Although it remains unclear whether Congress or the Trump administration will try to tackle the prescription drug price/cost issue this year, the battle lines are being drawn.
The Pharmaceutical Research and Manufacturers of America (PhRMA)—the drug industry’s lobbying powerhouse—launched its latest ad campaign in January. Dubbed “Go Boldly,” the high-profile campaign (TV, print, digital, radio etc.) is a vigorous defense of the industry’s need for high profits to invest in research, development, and innovation.
According to the publication Advertising Age, the campaign will cost “tens of millions of dollars each year and last at least three years.” And late last year, the pharmaceutical benefit management (PBM) industry—the middlemen in the prescription drug price and purchasing chain—launched their own lobbying effort via the Coalition for Affordable Prescription Drugs.
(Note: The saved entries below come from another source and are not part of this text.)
(* ===== verification/Reset.v ===== *)
(** * Reset, INIT and the start of a CPU

    [x86_cpu_reset] of cpu.c, [do_cpu_init] and [do_cpu_sipi] of helper.c, [apic_sipi]
    of hw/intc/apic.c, on a machine with the interrupt controllers of file Board. A reset puts the CPU,
    whatever its state, at the first instruction of the firmware in real mode, with the
    invariants of segments, control registers and debug registers that the other files
    start from. *)

From stdpp Require Import base list.
From Stdlib Require Import ZArith Lia.
From S2P Require Import Prelude Cpu CcHelper Excp Guest Mmu Seg SegSpec SegTask SegInv SoftMmu SegTracer PhysMem CtrlRegs CtrlTlb DebugRegs DebugInv Msr Image Smm Svm Pic Apic Board.

Local Open Scope Z_scope.
Local Open Scope k_scope.

(** ** The board of a machine

    What a machine has beside its memory: the interrupt controllers, the counter of
    clock cycles, the mapping of system-management memory, and whether the CPU is
    halted ([halted] of [CPUState]). *)
Class PcBoard (G : Type) : Type := {
  the_board : G -> board;
  put_board : board -> G -> G;
  halted : G -> bool;
  put_halted : bool -> G -> G;
  board_tsc : G -> Z;
  board_smm : bool -> G -> G
}.

Section Chip.
Context {G : Type} `{!PcBoard G} (me : nat).

(** The APIC of the CPU at [me]. *)
Definition my_apic (g : G) : option APICCommonState := b_apics (the_board g) !! me.
Definition on_board (f : board -> board) (g : G) : G := put_board (f (the_board g)) g.
Definition on_my_apic (f : APICCommonState -> APICCommonState) : G -> G := on_board (on_apic me f).

(** The local APIC as the control registers and the model-specific registers see it. *)
Definition board_chipset : Chipset G := {|
  cpu_get_apic_tpr g := match my_apic g with Some s => apic_get_tpr s | None => 0 end;
  cpu_set_apic_tpr val := on_my_apic (apic_set_tpr true val);
  cpu_get_apic_base g := match my_apic g with Some s => a_apicbase s | None => MSR_IA32_APICBASE_BSP end;
  cpu_set_apic_base val := on_my_apic (apic_set_base val);
  cpu_get_tsc := board_tsc;
  cpu_smm_update := board_smm
|}.

(** ** Requests

    The requests of the interrupt controllers are kept with the APIC, the others in the
    CPU; [interrupt_request] of the source is their union. *)
Definition requests (env : CPUX86State) (g : G) : Z :=
  Z.lor (interrupt_request (svm env)) (match my_apic g with Some s => a_request s | None => 0 end).
(** The second message wakes it and starts it at page [v]. *)
Lemma sipi_message now i y s1 v env0 (g1 : G) :
  ap_at i y s1 (the_board g1) -> a_wait_for_sipi s1 = true -> (a_request s1 = 0 \/ a_request s1 = CPU_INTERRUPT_SIPI) -> halted g1 = true -> 0 <= v < 256 ->
  exists g2 g3 s3, cpu_exec_start me (leave_flags (init_state cpuid_version env0)) (on_board (apic_mem_writel true now i 0x300 (ICR_SIPI v)) g1) = KRet true (woken env0) g2 /\
    serve_requests me cpuid_version false (woken env0) g2 = KRet tt (started v env0) g3 /\ halted g3 = false /\
    my_apic me g3 = Some s3 /\ a_wait_for_sipi s3 = false /\ requests me (started v env0) g3 = 0.
Proof.
  intros Ha Hw Hreq Hh Hv. destruct (icr_sipi_fields v Hv) as (V1 & V2 & V3 & V4). set (g0 := on_board _ g1).
  destruct (woken_values env0) as (_ & _ & _ & W1 & W2). destruct (started_values v env0) as (_ & _ & _ & _ & _ & _ & W3).
  pose proof (ap_message now i y s1 (the_board g1) (ICR_SIPI v) Ha V1 V2) as H0. cbv zeta in H0. rewrite V3, V4 in H0. specialize (H0 ltac:(done) (ap_role _ _ _ _ Ha)).
  change (ipi_effect _ _ _ _ _ s1) with (cpu_interrupt CPU_INTERRUPT_SIPI (with_a_sipi_vector v s1)) in H0.
  assert (the_board g0 = apic_mem_writel true now i 0x300 (ICR_SIPI v) (the_board g1)) as Hb0 by apply board_on. rewrite <-Hb0 in H0.
  set (s2 := cpu_interrupt CPU_INTERRUPT_SIPI (with_a_sipi_vector v s1)) in *. pose proof (ap_apic _ _ _ _ H0 : my_apic me g0 = Some s2) as Hs2.
  assert (a_request s2 = CPU_INTERRUPT_SIPI) as Hq by (cbn; destruct Hreq as [-> | ->]; done).
  assert (halted g0 = true) as Hh0 by (unfold g0; by rewrite halted_on).
  assert (my_apic me (put_halted false g0) = Some s2) as Hs2' by (unfold my_apic; rewrite board_put_halted; exact Hs2).
  destruct (sipi_served (woken env0) (put_halted false g0) s2 Hs2' Hw) as (g3 & Hk & Hb & Hh3).
  { unfold requests. by rewrite Hs2', W1, Hq. }
  exists (put_halted false g0), g3. eexists. split; [|split; [exact Hk|split; [exact Hh3|split]]].
  - unfold cpu_exec_start, cpu_has_work, requests. rewrite Hh0, Hs2, W2, Hq. done.
  - rewrite (my_apic_on me _ _ _ Hb), Hs2'. reflexivity.
  - split; [done|]. unfold requests. rewrite (my_apic_on me _ _ _ Hb), Hs2', W3. cbn [fmap option_fmap option_map a_request drop_apic with_a_request with_a_wait_for_sipi]. by rewrite Hq.
Qed.

(** C10: The processors are started by INIT and SIPI: whatever a processor other than the first is doing outside a
    virtual machine, the INIT message resets it and leaves it halted, and the SIPI message with page [v], sent
    to it afterwards, wakes it and makes it run from that page in real mode at level 0, with hidden flags that agree with
    its segments, no request left, and deaf to a further SIPI. *)
Theorem ap_starts now i y s v env (g : G) :
  ap_at i y s (the_board g) -> me <> 0%nat -> lists_ok env -> has (hflags env) HF_SVMI_MASK = false ->
  has (requests me env g) CPU_INTERRUPT_DEBUG = false -> 0 <= v < 256 ->
  let send val g := on_board (apic_mem_writel true now i 0x300 val) g in
  exists env1 g1, serve_requests me cpuid_version false env (send ICR_INIT g) = KExit env1 g1 /\ halted g1 = true /\
  exists env2 g2 env3 g3, cpu_exec_start me (leave_flags env1) (send (ICR_SIPI v) g1) = KRet true env2 g2 /\
    serve_requests me cpuid_version false env2 g2 = KRet tt env3 g3 /\ halted g3 = false /\
    eip env3 = 0 /\ seg env3 R_CS = mkSeg (v * 256) (v * 4096) 0xffff CODE_FLAGS /\ in_protected env3 = false /\ cpl_of env3 = 0 /\
    SegInv.hidden_ok env3 /\ requests me env3 g3 = 0 /\ exists s3, my_apic me g3 = Some s3 /\ a_wait_for_sipi s3 = false.
Proof.
  intros Ha Hm Hl Hs Hd Hv send. destruct (init_message now i y s env g Ha Hm Hl Hs Hd) as (env0 & g1 & s1 & Hk & Hh & Ha1 & Hw & Hq).
  exists (init_state cpuid_version env0), g1. split; [exact Hk|]. split; [done|].
  destruct (sipi_message now i y s1 v env0 g1 Ha1 Hw Hq Hh Hv) as (g2 & g3 & s3 & H1 & H2 & H3 & H4 & H5 & H6).
  exists (woken env0), g2, (started v env0), g3. destruct (started_values v env0) as (E1 & E2 & E3 & E4 & E5 & E6 & _).
  generalize dependent (started v env0). intros e H2 H6 E1 E2 E3 E4 E5 E6.
  assert (u32 (Z.shiftl v 8) = v * 256 /\ u32 (Z.shiftl v 12) = v * 4096) as [U1 U2] by (rewrite !Z.shiftl_mul_pow2 by done; split; apply u32_id; lia).
  rewrite U1, U2 in E2. split_and!; try done.
  - unfold in_protected. fold (crx e 0). by rewrite E3.
  - unfold cpl_of. by rewrite E4.
  - unfold SegInv.hidden_ok. by rewrite E4, E2, E6.
  - by exists s3.
Qed.
End Start.

(** ** A concrete start *)

Definition pc_hooks : IntrHooks pc := {| on_interrupt _ := kret tt; on_iret := kret tt |}.

(** The boot processor has addressed its command register to the second processor, which is in the middle of a program. *)
Definition start_apic (base id : Z) (icr : list Z) : APICCommonState :=
  mkApic base id 0 0 0x1ff 0 0xf (replicate 8 0) (replicate 8 0) (replicate 8 0) (replicate 6 APIC_LVT_MASKED) 0 icr 0 0 0 0 0 (-1) 0 false 0 None true.
Definition second_apic : APICCommonState := start_apic 0xfee00800 1 [0; 0].
Definition start_pc : pc :=
  (fun _ => 0, (mkBoard [start_apic 0xfee00900 0 [0; Z.shiftl 1 24]; second_apic] (mkIoapic 0 0 0 []) i8259_init, false)).

Lemma start_ap : ap_at 1 0 (Z.shiftl 1 24) second_apic (the_board start_pc).
Proof.
  split; try done.
  - exists (start_apic 0xfee00900 0 [0; Z.shiftl 1 24]), 0. done.
  - change (NoDup [0; 1]). apply NoDup_cons. split; [by intros [=]%list_elem_of_singleton|apply NoDup_singleton].
  - unfold MAX_APICS. cbn. lia.
Qed.

Lemma ap_starts_witness :
  exists env1 g1 env2 g2 env3 g3,
    serve_requests (IntrHooks0 := pc_hooks) 1 0x663 false blank_cpu (on_board (apic_mem_writel true 0 0 0x300 ICR_INIT) start_pc) = KExit env1 g1 /\
    cpu_exec_start 1 (leave_flags env1) (on_board (apic_mem_writel true 0 0 0x300 (ICR_SIPI 0x9a)) g1) = KRet true env2 g2 /\
    serve_requests (IntrHooks0 := pc_hooks) 1 0x663 false env2 g2 = KRet tt env3 g3 /\ base (seg env3 R_CS) = 0x9a000 /\ halted g3 = false.
Proof.
  assert (lists_ok blank_cpu) as Hl by (split; [constructor|constructor|by intros p x ?%elem_of_nil|by intros p x ?%elem_of_nil]).
  destruct (ap_starts (IntrHooks0 := pc_hooks) 1 0x663 0 0 (Z.shiftl 1 24) second_apic 0x9a blank_cpu start_pc start_ap ltac:(done) Hl eq_refl eq_refl ltac:(lia))
    as (env1 & g1 & H1 & _ & env2 & g2 & env3 & g3 & H2 & H3 & H4 & _ & H5 & _).
  exists env1, g1, env2, g2, env3, g3. split; [exact H1|]. split; [exact H2|]. split; [exact H3|]. split; [by rewrite H5|exact H4].
Defined.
Several large employers (Pitney Bowes and John Deere) are in league on this effort, apparently agreeing to defend the industry against recent attacks that it’s essentially a co-dependent partner in PhRMA’s near monopoly power over drug pricing. Even if you accept that PBMs have saved the employers they work for hundreds of millions of dollars over the last 20 years—largely by shifting consumers to generic drugs and winning 5% to 15% discounts on some brand-name drugs—a broad consensus has emerged that those savings fall far short of what they should have been if the industry was really doing its job.
Medicare budget analysts last month, projected that prescription drugs will be among the components of health care spending with the largest annual uptick through 2025—accelerating from 5.7% this year to an average of 7% in 2018–19. “This expected higher rate of growth is driven by faster price growth as a result of fewer brand-name drugs losing patent protection,” the analysts report said.
You’re not powerless in this fight. As is ever the case, you can make your feelings known to your elected representatives. And a new group, launched in late February, provides another avenue for engagement. Patients for Affordable Drugs (P4AD) has the mission of bringing the patient/consumer voice to the debate. P4AD is the brainchild of David Mitchell, former head of the public policy advocacy firm GMMB in Washington, DC. and a cancer patient of six years. He says the drugs that keep him alive cost $26,000 a month.
“What’s happening in this corner of health care is no longer acceptable,” Mitchell says. “Everyone knows it but I’m convinced we won’t get the reforms we need without patients and citizens in general getting involved and taking action. That’s what we are about.” P4AD’s priorities:
- Break the monopoly pricing power of the drug companies
- Require drug companies to disclose how they set prices and how much they really spend on research and development
- Demand complete transparency from PBMs
- Change federal law so Medicare can use its purchasing power to negotiate lower drug prices
- Accelerate the approval of generic drugs
- Reform the overly generous exclusivity protections for brand name drugs, which currently allow drug companies to game the system
- Create a market-wide system to set prices for prescription drugs based on the value they provide to patients.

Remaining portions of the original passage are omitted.